Gather user feedback from druid prototype

Access prototype:

ssh -N stat1002.eqiad.wmnet -L 9090:stat1002.eqiad.wmnet:9090

and later go to http://localhost:9090

That's it

Event Timeline

First off- this is amazing. I can't wait to use this more. I used it last night to get a quick ballpark figure because using this new tool was already easier than existing methods.

  • If you don't select user as a filter, then bots are automatically included. This might be a filter that you add in automatically as the likelihood that somebody wants to include bots is more likely to be the exception.
  • In almost all cases I would use this for, I would want to download the data to run calculations in a spreadsheet or make my own charts. Without that, it loses value drastically.
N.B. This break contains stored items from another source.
Lemma progress_results_add_up_to_SumPayments_witness :
  exists entries total,
    SumPaymentsWithProgress fillData = Some entries
    /\ SumPayments [2; 0; 1]%nat 3 fillData = Some total
    /\ fold_left (fun sum entry => Int64.add sum (Progress.Result entry)) entries 0 = total.
Proof.
  apply progress_results_add_up_to_SumPayments.
  - reflexivity.
  - vm_compute. discriminate.
Defined.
For example, I cannot say something like "pageviews dropped 10%" or the ratio of internal to external pageviews is .8. " Not only is a download of the table important, it should ideally be a first-order action (easily found and accessed).
  • It appears that time series aren't working for the pageview daily set, but they are working on pageview hourly.
  • It seems that when I want to get daily numbers in a table that the limit auto-selects to 5 (only shows 5 days). When I switch to unlimited, the chart switches immediately to a time series...when I switch it back, the limit is in place again. Again, this is most important for downloading data.
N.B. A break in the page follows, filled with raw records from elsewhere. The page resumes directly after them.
(** * EZone controller client: a shallow embedding of the Python sources

    The development follows [custom_components/ezone/ezone_api.py] (the
    device client), [custom_components/ezone/__init__.py] (the polling
    coordinator) and [cover.py] (the damper entity).

    Conventions.
    - A Python [str] is a Rocq [string]; a character is a code point below
      256, and [isspace] is Python's [str.isspace] on that range.
    - A Python [dict] is an association list in insertion order with
      distinct keys ([dict_get], [dict_set]).
    - An awaited call is a computation in the monad [M]: it reads the
      history of events, returns a value or raises, and emits events.
    - The XML parser and the HTTP session are parameters of the client:
      every statement holds for any parser and any controller. *)

From Stdlib Require Import ZArith List Ascii String Bool Lia.
From stdpp Require Import base numbers list strings pretty.

Local Open Scope string_scope.
Local Open Scope Z_scope.
Local Open Scope list_scope.

(** ** Python strings *)

(** [str.isspace] for one character, code points 0..255. *)
Definition isspace (c : ascii) : bool :=
  let n := Z.of_nat (nat_of_ascii c) in
  ((9 <=? n) && (n <=? 13)) || ((28 <=? n) && (n <=? 32))
  || (n =? 133) || (n =? 160).

Fixpoint lstrip (s : string) : string :=
  match s with
  | EmptyString => EmptyString
  | String c s' => if isspace c then lstrip s' else s
  end.

Fixpoint rstrip (s : string) : string :=
  match s with
  | EmptyString => EmptyString
  | String c s' =>
      match rstrip s' with
      | EmptyString => if isspace c then EmptyString else String c EmptyString
      | r => String c r
      end
  end.

(** [s.strip()] *)
Definition strip (s : string) : string := rstrip (lstrip s).

(** Truth value of a [str]: the empty string is false. *)
Definition str_truthy (s : string) : bool := negb (String.eqb s "").

(** [str(n)] for an [int]. *)
Definition str_of_int (n : Z) : string := pretty n.

(** ** Python values and dictionaries *)

#[local] Set Warnings "-register-all".

Inductive value : Type :=
| VStr (s : string)
| VInt (n : Z)
| VDict (d : list (string * value))
| VList (l : list value).

Definition dict : Type := list (string * value).

(** [key in d] / [d.get(key)] *)
Fixpoint dict_get {A} (k : string) (d : list (string * A)) : option A :=
  match d with
  | [] => None
  | (k', v) :: d' => if String.eqb k' k then Some v else dict_get k d'
  end.

(** [d[key] = v]: overwrite in place, or append a new key. *)
Fixpoint dict_set {A} (k : string) (v : A) (d : list (string * A))
  : list (string * A) :=
  match d with
  | [] => [(k, v)]
  | (k', v') :: d' =>
      if String.eqb k' k then (k', v) :: d' else (k', v') :: dict_set k v d'
  end.

Definition isinstance_list (v : value) : bool :=
  match v with VList _ => true | _ => false end.

(** ** ElementTree elements *)

Inductive element : Type :=
| Element (tag : string) (text : option string) (children : list element).

Definition tag (e : element) : string :=
  match e with Element t _ _ => t end.

(** ** [ezone_api._xml_to_dict] *)

(** The body of [for child in element]: one child is folded into [result].
    A tag seen before has its value turned into a list unless it is one
    already, and the new child is appended to that list. *)
Definition add_child (result : dict) (child_tag : string) (child_data : value)
  : dict :=
  match dict_get child_tag result with
  | Some old =>
      let l := match old with VList l => l | _ => [old] end in
      dict_set child_tag (VList (l ++ [child_data])) result
  | None => dict_set child_tag child_data result
  end.

Fixpoint for_child (f : element -> value) (cs : list element) (result : dict)
  : dict :=
  match cs with
  | [] => result
  | child :: cs' => for_child f cs' (add_child result (tag child) (f child))
  end.

Fixpoint _xml_to_dict (e : element) : value :=
  match e with
  | Element _ txt cs =>
      let is_leaf :=
        match txt with
        | Some t => str_truthy t && str_truthy (strip t)
                    && (length cs =? 0)%nat
        | None => false
        end in
      if is_leaf then VStr (strip (default "" txt))
      else VDict (for_child _xml_to_dict cs [])
  end.

(** Every character of [s] is white space. *)
Definition all_space (s : string) : bool :=
  forallb isspace (list_ascii_of_string s).

(** The children of a node that carry tag [T], in document order. *)
Definition occurrences (T : string) (cs : list element) : list element :=
  List.filter (fun c => String.eqb (tag c) T) cs.

(** What a mapping holds for a tag, given the values of its occurrences:
    nothing, the value itself, or the sequence of all of them. *)
Definition collected (vs : list value) : option value :=
  match vs with
  | [] => None
  | [v] => Some v
  | _ => Some (VList vs)
  end.

(** ** Exceptions and results *)

(** The exception classes the sources raise, catch or can meet.
    [ClientConnectorError] and [ServerDisconnectedError] are aiohttp
    subclasses of [ClientError]; every class here is an [Exception].
    A [BaseException] that is not an [Exception], such as
    [asyncio.CancelledError], passes every [except Exception] of the
    sources untouched; it is outside this model, in which the session and
    the parser raise [Exception]s only. *)
Inductive exn_class : Type :=
| ClientError | ClientConnectorError | ServerDisconnectedError
| ConnectionResetError | TimeoutError | AssertionError
| ParseError | ApiError | UpdateFailed
| TypeError | AttributeError | ValueError | OtherException.

#[global] Instance exn_class_eq_dec : EqDecision exn_class.
Proof. solve_decision. Defined.

(** An exception object: its class and [str(err)]. *)
Record exn : Type := Exn { exn_cls : exn_class; exn_msg : string }.

Inductive result (A : Type) : Type :=
| Return (a : A)
| Raise (e : exn).
Arguments Return {A} a.
Arguments Raise {A} e.

(** ** Pure Python expressions that may raise *)

Definition digit_of (c : ascii) : option Z :=
  let n := Z.of_nat (nat_of_ascii c) in
  if (48 <=? n) && (n <=? 57) then Some (n - 48) else None.

(** Decimal digits, single underscores allowed between digits. *)
Fixpoint int_digits (s : string) (acc : Z) (after_digit : bool) : option Z :=
  match s with
  | EmptyString => if after_digit then Some acc else None
  | String c s' =>
      match digit_of c with
      | Some d => int_digits s' (10 * acc + d) true
      | None =>
          if Ascii.eqb c "_"%char && after_digit
          then int_digits s' acc false else None
      end
  end.

(** [int(s)] for a [str], base 10; [None] stands for [ValueError]. *)
Definition int_of_str (s : string) : option Z :=
  match strip s with
  | String "-"%char r => option_map Z.opp (int_digits r 0 false)
  | String "+"%char r => int_digits r 0 false
  | r => int_digits r 0 false
  end.

Definition type_name (v : value) : string :=
  match v with
  | VStr _ => "str" | VInt _ => "int" | VDict _ => "dict" | VList _ => "list"
  end.

(** [v.get(key, default)]: only a [dict] has the method. *)
Definition py_get (v : value) (key : string) (default : value)
  : result value :=
  match v with
  | VDict d => Return (match dict_get key d with Some x => x | None => default end)
  | _ => Raise (Exn AttributeError
                  ("'" +:+ type_name v +:+ "' object has no attribute 'get'"))
  end.

(** [int(v)] *)
Definition py_int (v : value) : result Z :=
  match v with
  | VInt n => Return n
  | VStr s =>
      match int_of_str s with
      | Some n => Return n
      | None => Raise (Exn ValueError
                  ("invalid literal for int() with base 10: '" +:+ s +:+ "'"))
          (* the literal between quotes, as [repr] shows a plain string *)
      end
  | _ => Raise (Exn TypeError
           ("int() argument must be a string, a bytes-like object or a real number, not '"
            +:+ type_name v +:+ "'"))
  end.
Thanks for the feedback, @JKatzWMF. Most of the things you mention I agree with, but they're a bit out of scope for us because Pivot is a UI developed by Imply: https://github.com/implydata/pivot. We could fork and add easy features, like download as CSV, but that does get away from what we're trying to do this quarter and next.

Right now we're more focused on building the data pipeline and working out scalability and performance issues. So I guess what we'd like to know is, how useful this way of looking at data is in general compared to direct Hive access. We have a few other out-of-the-box-UI choices for you, including AirBnB's Caravel or Saiku (which we would have to pay a small fee to integrate with Druid). You also can submit queries directly to Druid but that comes with a cost of learning their weird query specification and the only benefit is a bit better speed than Hive. We'll ping this ticket when we have Caravel set up so you can take a look.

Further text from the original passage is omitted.